中央児童相談所視察

千葉県内には、県管轄の児童相談所が6箇所※あります。その中の一つである千葉県中央児童相談所が、施設の老朽化とともに入所児童が多く狭あい化していたため、旧青少年女性開館を改修した所に中央児相の機能を移転し、この7月に供用開始となりましたので、公明党県議団で視察に行ってまいりました。

児童相談所とは、18歳未満の児童に関するあらゆる問題について、地域住民からの相談に応じて、児童にとって最善の利益を図るために、児童や保護者に最も適した援助や指導を行う行政機関です。主な業務としては、相談判定機能、措置機能、一時保護機能、市町村援助機能があり、児童福祉司や児童心理司をはじめ、保育士、看護師、医師、警察官等の方々が職員として勤務されています。

今回伺った中央児相では、10市(成田、佐倉、習志野、市原、八千代、四街道、八街、印西、白井、富里)および2町(酒々井、栄)を管轄しており、管轄地域の人口136万人、面積1,132km2、児童21万2千人と、全国的に見ても範囲が広いため、これまで25名であった一時保護の定員を30名増やして55名定員となりました。

児童相談所に寄せられる相談にはどのようなものがあるのでしょうか。主な相談内容としては、養護相談(児童虐待など)、心身障害相談、非行相談、育成相談などがあり、令和元年度における中央児相の相談件数(総数)は5,726件、内訳は養護相談(虐待)が最も多く2,645件(46.2%)、次いで心身障害相談(療育手帳判定など)2,435件(42.5%)が続き、これらで相談の約9割を占めています。
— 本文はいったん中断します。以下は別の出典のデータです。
(** Polls which see the operation in progress are passed, one dot each. *)
Lemma poll_skip pend : forall tail w,
  tokens_ok w -> forallb in_progress pend = true ->
  exists w1,
    poll b g (pend ++ tail) w = poll b g tail w1 /\ tokens_ok w1 /\
    requests (log w1) = requests (log w) ++ repeat Poll (length pend).
Proof.
  induction pend as [|x pend IH]; intros tail w Hok Hp.
  - exists w. simpl. rewrite app_nil_r. auto.
  - simpl in Hp. apply andb_true_iff in Hp as [Hx Hp].
    destruct (in_progress_observed x Hx) as (op & Hobs & Hs & Hf).
    destruct (observed_reply x Hobs) as (c & Hr & Hc).
    destruct (poll_answered x (pend ++ tail) Hok)
      as (h & w1 & E & Hok2 & _ & Hreq & _).
    rewrite <- app_comm_cons.
    rewrite (poll_turn b g x (pend ++ tail) w E), Hr, Hc, Hs, Hf.
    set (w2 := advance _ _ _) in *.
    destruct (IH tail (emit (Print Dot) w2)) as (w3 & E3 & Hok3 & Hreq3); auto.
    exists w3. rewrite E3. repeat split; [apply Hok3|apply Hok3|].
    rewrite Hreq3, requests_emit, Hreq. simpl.
    rewrite app_nil_r, <- app_assoc. reflexivity.
Qed.

Lemma poll_succeeded x rest w :
  tokens_ok w -> succeeds x = true ->
  exists w',
    poll b g (x :: rest) w = Ok tt w' /\ tokens_ok w' /\ server w' = rest /\
    requests (log w') = requests (log w) ++ [Poll].
Proof.
  intros Hok Hx. unfold succeeds in Hx.
  destruct (observed x) as [op|] eqn:Hobs; [|discriminate].
  destruct (observed_reply x Hobs) as (c & Hr & Hc).
  destruct (poll_answered x rest Hok) as (h & w1 & E & Hok2 & Hsrv & Hreq & _).
  rewrite (poll_turn b g x rest w E), Hr, Hc, Hx.
  eexists. split; [reflexivity|]. repeat split; try apply Hok2; auto.
  rewrite requests_emit, Hreq. simpl. apply app_nil_r.
Qed.

Lemma poll_failed x rest w op d :
  tokens_ok w -> observed x = Some op -> state op = lit "failed" ->
  description op = Some d ->
  exists w' l h,
    poll b g (x :: rest) w = Raised (SystemExit 8) w' /\ server w' = rest /\
    requests (log w') = requests (log w) ++ [Poll] /\
    log w' = l ++ [HttpGet b g h; Print (Description d)].
Proof.
  intros Hok Hobs Hst Hd.
  destruct (observed_reply x Hobs) as (c & Hr & Hc).
  destruct (poll_answered x rest Hok)
    as (h & w1 & E & Hok2 & Hsrv & Hreq & l & Hl).
  rewrite (poll_turn b g x rest w E), Hr, Hc, Hst, Hd.
  exists (emit (Print (Description d))
            (advance x rest (emit (HttpGet b g (Some h)) w1))), l, (Some h).
  split; [reflexivity|]. repeat split; auto.
  - rewrite requests_emit, Hreq. simpl. apply app_nil_r.
  - simpl. simpl in Hl. rewrite Hl, <- app_assoc. reflexivity.
Qed.
End Polling.

(** ** The outcome of the polling loop *)

Lemma terminal_cases st :
  terminal st = true -> st = lit "succeeded" \/ st = lit "failed".
Proof.
  unfold terminal. intros H. apply orb_true_iff in H as [H|H];
    apply pystr_eqb_eq in H; auto.
Qed.

Lemma first_terminal (ops : list last_operation) :
  forallb (fun op => negb (terminal (state op))) ops = true \/
  exists pend op rest,
    ops = pend ++ op :: rest /\
    forallb (fun op => negb (terminal (state op))) pend = true /\
    terminal (state op) = true.
Proof.
  induction ops as [|op ops IH]; [left; reflexivity|].
  destruct (terminal (state op)) eqn:T.
  - right. exists [], op, ops. auto.
  - destruct IH as [IH|(pend & op' & rest & -> & Hp & Ht)].
    + left. simpl. rewrite T. exact IH.
    + right. exists (op :: pend), op', rest. simpl. rewrite T. auto.
Qed.

Lemma nth_error_nonterminal pend n st :
  forallb (fun op => negb (terminal (state op))) pend = true ->
  nth_error (map state pend) n = Some st -> terminal st = false.
Proof.
  intros Hp Hn. apply nth_error_In, in_map_iff in Hn as (op & <- & Hin).
  rewrite forallb_forall in Hp. apply negb_true_iff, Hp, Hin.
Qed.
問題となるのが児童虐待に対する相談ですが、平成21年度に530件だった相談件数が、年々右肩上がりに増え続けて令和元年には2,589件となり、10年で約4.9倍にまでなってしまいました。その要因とし挙げられるのは、平成19年に行われた児童虐待防止法の改正により心理的虐待の規定が広がったことや、兄弟が虐待を受けている場合その兄弟は心理的虐待を受けていると判断されること、(以前は少なかった)家庭内トラブルでの110番通報が増えたこともあるようです。

また、虐待の内容別に見ると、心理的虐待が最も多く(47.0%)、次いで身体的虐待(30.5%)、ネグレクト(20.4%)、性的虐待(2.1%)となり、実母や実父から虐待を受けるケースが大半のようでした。

児童虐待に関する相談がはいると受理会議を行いますが、ほぼ毎日会議を行っているとのことで、視察に伺った日も一時保護を行ったそうです。

児童相談所が抱える課題を伺うと、拡充されて一時保護の定員が55名になったものの、現在すでに63名が一時保護されており、すでに定員超過となっており、最低基準を下回って保護してしまっているとのこと。家庭環境が悪くて保護しているにも関わらず、基準を満たせない中で保護するのは非常に心苦しく、委託保護をはじめとした多様な委託先の確保・拡充の必要性を訴えておられました。

現在、千葉県内には、柏児相、市川児相、中央児相、君津児相、銚子児相、東上総児相と千葉児相(千葉市管轄)があります。児童虐待相談件数の増加に伴い、今後、県では管轄区域の再編を行い、児童相談所を2箇所増設する予定であり、さらに、柏市および船橋市が新たに設置する予定です。

多くの子供たちが明るい未来を描けるよう、虐待のない社会を築いてまいります。